**DIRECTIONS**
Please repeat the listing exactly, starting at its first line and stopping after the line that contains "call at that".

[Start of section]

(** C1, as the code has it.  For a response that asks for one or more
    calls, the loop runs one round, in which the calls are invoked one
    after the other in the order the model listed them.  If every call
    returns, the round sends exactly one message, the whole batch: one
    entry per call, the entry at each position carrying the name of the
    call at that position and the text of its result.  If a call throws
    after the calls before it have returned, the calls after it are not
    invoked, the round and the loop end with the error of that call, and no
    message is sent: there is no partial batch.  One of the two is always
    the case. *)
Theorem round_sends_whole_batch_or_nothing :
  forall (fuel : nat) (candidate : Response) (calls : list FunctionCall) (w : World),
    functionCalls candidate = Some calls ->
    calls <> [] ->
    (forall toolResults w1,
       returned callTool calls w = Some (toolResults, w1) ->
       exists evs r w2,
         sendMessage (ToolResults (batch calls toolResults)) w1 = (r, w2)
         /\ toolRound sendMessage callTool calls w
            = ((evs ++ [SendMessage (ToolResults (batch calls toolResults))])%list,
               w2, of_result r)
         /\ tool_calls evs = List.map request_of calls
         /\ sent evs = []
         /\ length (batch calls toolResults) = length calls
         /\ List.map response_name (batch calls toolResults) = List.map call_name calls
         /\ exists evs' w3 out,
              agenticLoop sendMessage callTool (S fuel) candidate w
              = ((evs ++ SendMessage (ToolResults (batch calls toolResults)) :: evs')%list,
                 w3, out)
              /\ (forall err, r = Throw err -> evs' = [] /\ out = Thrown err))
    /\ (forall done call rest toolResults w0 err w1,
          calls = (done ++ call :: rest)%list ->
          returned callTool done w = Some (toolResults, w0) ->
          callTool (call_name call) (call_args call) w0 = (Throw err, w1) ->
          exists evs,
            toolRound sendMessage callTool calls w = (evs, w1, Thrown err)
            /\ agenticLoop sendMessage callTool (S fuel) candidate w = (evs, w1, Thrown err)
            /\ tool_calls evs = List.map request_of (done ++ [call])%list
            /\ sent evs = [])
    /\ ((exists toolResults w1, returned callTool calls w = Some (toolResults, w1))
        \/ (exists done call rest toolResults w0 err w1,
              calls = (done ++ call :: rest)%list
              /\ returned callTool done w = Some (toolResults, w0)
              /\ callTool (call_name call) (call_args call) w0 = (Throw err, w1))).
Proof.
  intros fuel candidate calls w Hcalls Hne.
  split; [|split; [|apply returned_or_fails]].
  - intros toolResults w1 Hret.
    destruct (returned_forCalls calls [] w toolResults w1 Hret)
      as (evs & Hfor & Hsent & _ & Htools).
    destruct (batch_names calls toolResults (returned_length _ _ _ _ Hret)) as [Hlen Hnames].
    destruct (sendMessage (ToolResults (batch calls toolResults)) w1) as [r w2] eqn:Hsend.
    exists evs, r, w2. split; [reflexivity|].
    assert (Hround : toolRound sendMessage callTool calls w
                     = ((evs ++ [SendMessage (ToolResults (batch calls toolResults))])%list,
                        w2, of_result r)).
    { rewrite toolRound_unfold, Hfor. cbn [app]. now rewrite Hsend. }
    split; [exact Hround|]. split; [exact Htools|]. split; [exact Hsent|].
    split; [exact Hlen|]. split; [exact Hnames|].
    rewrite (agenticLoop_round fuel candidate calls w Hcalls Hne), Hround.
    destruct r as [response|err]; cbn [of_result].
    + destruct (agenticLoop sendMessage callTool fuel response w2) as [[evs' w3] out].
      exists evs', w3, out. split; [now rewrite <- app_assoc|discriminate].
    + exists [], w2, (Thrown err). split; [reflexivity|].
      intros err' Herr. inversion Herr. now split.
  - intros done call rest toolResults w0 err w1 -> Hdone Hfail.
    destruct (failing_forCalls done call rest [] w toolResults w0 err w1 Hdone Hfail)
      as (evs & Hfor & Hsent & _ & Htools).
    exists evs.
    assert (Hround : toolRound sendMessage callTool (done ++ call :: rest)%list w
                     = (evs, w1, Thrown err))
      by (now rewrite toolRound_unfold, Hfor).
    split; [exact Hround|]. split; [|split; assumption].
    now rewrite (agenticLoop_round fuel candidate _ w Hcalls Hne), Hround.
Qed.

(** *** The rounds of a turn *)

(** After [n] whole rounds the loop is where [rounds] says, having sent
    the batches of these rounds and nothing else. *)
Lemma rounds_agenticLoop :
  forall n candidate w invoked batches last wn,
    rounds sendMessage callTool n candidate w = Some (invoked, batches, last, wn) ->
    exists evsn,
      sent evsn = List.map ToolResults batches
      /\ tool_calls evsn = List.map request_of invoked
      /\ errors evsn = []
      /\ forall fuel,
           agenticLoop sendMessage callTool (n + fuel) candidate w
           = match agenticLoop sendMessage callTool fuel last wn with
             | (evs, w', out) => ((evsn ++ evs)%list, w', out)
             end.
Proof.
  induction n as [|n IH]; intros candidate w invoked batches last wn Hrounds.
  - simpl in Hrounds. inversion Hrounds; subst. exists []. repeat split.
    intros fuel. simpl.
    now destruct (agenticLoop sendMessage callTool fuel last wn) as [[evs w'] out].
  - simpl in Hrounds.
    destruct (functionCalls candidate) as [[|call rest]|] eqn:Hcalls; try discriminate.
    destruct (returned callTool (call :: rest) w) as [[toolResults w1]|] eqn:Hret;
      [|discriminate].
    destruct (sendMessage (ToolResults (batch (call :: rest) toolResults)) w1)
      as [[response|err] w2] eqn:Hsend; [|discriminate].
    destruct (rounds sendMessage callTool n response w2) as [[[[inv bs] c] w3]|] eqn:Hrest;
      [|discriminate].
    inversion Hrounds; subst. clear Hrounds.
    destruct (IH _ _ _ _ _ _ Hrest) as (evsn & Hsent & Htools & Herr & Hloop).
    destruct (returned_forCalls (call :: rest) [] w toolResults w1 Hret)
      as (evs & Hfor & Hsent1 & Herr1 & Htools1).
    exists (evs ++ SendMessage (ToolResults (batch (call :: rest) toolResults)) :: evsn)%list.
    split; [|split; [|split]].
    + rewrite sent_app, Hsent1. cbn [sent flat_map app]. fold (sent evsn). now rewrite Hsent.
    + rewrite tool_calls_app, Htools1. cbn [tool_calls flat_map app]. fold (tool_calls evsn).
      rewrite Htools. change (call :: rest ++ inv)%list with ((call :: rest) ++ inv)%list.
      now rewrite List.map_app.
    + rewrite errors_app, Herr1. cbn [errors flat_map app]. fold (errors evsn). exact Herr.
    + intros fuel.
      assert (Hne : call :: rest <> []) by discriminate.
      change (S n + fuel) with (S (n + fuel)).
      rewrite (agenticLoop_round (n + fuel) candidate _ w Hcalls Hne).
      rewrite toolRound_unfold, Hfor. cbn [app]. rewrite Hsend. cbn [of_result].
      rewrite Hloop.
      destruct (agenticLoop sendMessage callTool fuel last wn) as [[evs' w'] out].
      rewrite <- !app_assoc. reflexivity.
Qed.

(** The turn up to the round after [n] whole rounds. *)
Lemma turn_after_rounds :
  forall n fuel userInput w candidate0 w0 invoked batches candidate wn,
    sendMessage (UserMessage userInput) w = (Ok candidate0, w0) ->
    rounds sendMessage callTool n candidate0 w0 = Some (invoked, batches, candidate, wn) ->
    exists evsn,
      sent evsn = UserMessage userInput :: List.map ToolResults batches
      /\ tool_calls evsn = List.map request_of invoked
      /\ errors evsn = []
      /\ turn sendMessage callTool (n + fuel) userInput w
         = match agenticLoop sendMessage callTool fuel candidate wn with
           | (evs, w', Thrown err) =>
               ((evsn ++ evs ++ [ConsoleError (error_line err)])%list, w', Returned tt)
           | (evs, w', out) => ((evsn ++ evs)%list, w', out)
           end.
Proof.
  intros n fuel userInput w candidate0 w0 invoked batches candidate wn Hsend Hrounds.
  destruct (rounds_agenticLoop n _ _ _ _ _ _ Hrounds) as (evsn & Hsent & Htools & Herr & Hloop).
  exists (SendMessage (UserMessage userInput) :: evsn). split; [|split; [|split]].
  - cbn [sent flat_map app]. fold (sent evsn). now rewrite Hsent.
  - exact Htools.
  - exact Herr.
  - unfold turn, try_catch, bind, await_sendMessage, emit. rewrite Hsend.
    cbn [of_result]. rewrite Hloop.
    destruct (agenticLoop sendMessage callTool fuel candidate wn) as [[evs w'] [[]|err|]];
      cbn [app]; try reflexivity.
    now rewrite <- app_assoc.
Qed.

[End of section]

**PROBLEM SOLUTION**
(** C1, as the code has it.  For a response that asks for one or more
    calls, the loop runs one round, in which the calls are invoked one
    after the other in the order the model listed them.  If every call
    returns, the round sends exactly one message, the whole batch: one
    entry per call, the entry at each position carrying the name of the
    call at that position and the text of its result.  If a call throws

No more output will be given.